In the event of making a new investment into the company the discounted amount of an estimated value of exit, PV(exit value), is known as “the post-money value (after the investment has been made). The value prior to the time that an investment could be calculated as the post-money amount less the initial investment amount which is referred to as “pre-money value”
The purpose of pre-money value is to determine how much the capitalist will offer per share for the stock he is purchasing.
To determine the quantity of shares that are given by the venture capital company (shares from Venture Capital owners) for an investment in an existing company We must figure out the proportion of the company valuation (after the investment has been made) which the investment is a part of. Based on the anticipated values for the company (exit value of the company at the end of five years, for example) and the anticipated or expected rate of return on the investment made, here is the procedure.
NPV is a way to calculate the current value of all the time ahead cash flows produce by a project, including the first capital investment. It is mainly used in capital budgeting to initiate which projects are likely to turn the huge profit.
Post-money = value of post-money after the investment.
Once we’ve determined the value of f, we can estimate the amount of shares that were issued for an VC (shares from VC) in relation to the amount of shares held by the company founders prior the time of investment (shares of Founders).
The shares in VC is the equivalent of shares owned by founders ( 1-1-f )

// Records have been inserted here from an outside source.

(* ===== verification/Driver.v ===== *)
(** * Driver: how libpigeon's protocol drivers run over Go transports (cwire/)

    The C functions behind [RunBackendActivation], [RunClientActivation],
    [RunAcceptor] and [RunInitiator] do their I/O through a table of callbacks
    that cwire fills with exported Go functions.  A C driver is modelled by the
    tree of its callbacks ([driver]); [interp] runs it over any Go transport
    through the exported functions of cwire/gotransport.go.  [GoTransport] is
    the Go interface, with two implementations: the session's
    [goTransportAdapter] (cgo_transport.go) and the ceremony's
    [singleStreamTransport] (pairing/cgo_pair.go).  [Framed] states what the
    drivers need from a transport, [talk] what a driver says when it is given
    the messages of its peer. *)

From Stdlib Require Import ZArith Lia Strings.Byte Strings.String.
From stdpp Require Import base gmap strings list fin_maps.
From S2P Require Import Prelude Binary Wire Channel Pairing Cwire Dial.

Open Scope Z_scope.

(** ** C strings *)

(** The bytes up to the first NUL: what [strlen], [C.GoString] and [%s] see of
    a buffer. *)
Fixpoint cstr (b : bytes) : bytes :=
  match b with
  | [] => []
  | c :: b => if bool_decide (c = x00) then [] else c :: cstr b
  end.

(** [C.CString] of a Go string, and [C.GoString] of a buffer. *)
Definition CString (s : string) : bytes := cstr (str_bytes s).
Definition GoString (b : bytes) : string := bytes_str (cstr b).

Lemma cstr_id b : x00 ∉ b -> cstr b = b.
Proof.
  induction b as [|c b IH]; [done |]. rewrite not_elem_of_cons. intros [Hc Hb]. cbn [cstr].
  by rewrite bool_decide_eq_false_2, IH by done.
Qed.

Lemma cstr_noNul b : x00 ∉ cstr b.
Proof.
  induction b as [|c b IH]; cbn [cstr]; [apply not_elem_of_nil |]. case_bool_decide; [apply not_elem_of_nil |].
  rewrite not_elem_of_cons. by split.
Qed.

Lemma cstr_cstr b : cstr (cstr b) = cstr b.
Proof. apply cstr_id, cstr_noNul. Qed.

Lemma len_cstr b : len (cstr b) <= len b.
Proof.
  unfold len. induction b as [|c b IH]; cbn [cstr]; [lia |]. case_bool_decide; cbn [length] in *; lia.
Qed.

(** ** Pairing records in C *)

(** [pigeon_pairing_record]: the instance id is a buffer of 64 bytes, seen
    here up to its NUL; the relay URL, which no driver sets, is left out. *)
Record pigeon_pairing_record := {
  peer_instance_id : bytes;
  local_private_key : bytes;
  local_public_key : bytes;
  peer_public_key : bytes
}.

At the point of purchase (price) is the value of the amount invested divided by the amount of shares that are issued.
price = INV/shares of VC
The main pillars of a capitalist economy are entrepreneurship and innovation. New businesses, on the other hand, are usually high-risk and high-cost endeavours. External funding is frequently sought in order to spread the risk of failure. In exchange for taking on this risk, investors in start-up companies can acquire shares and voting rights for pennies on the dollar. As a result, venture capital enables businesses to develop traction and entrepreneurs to achieve their objectives.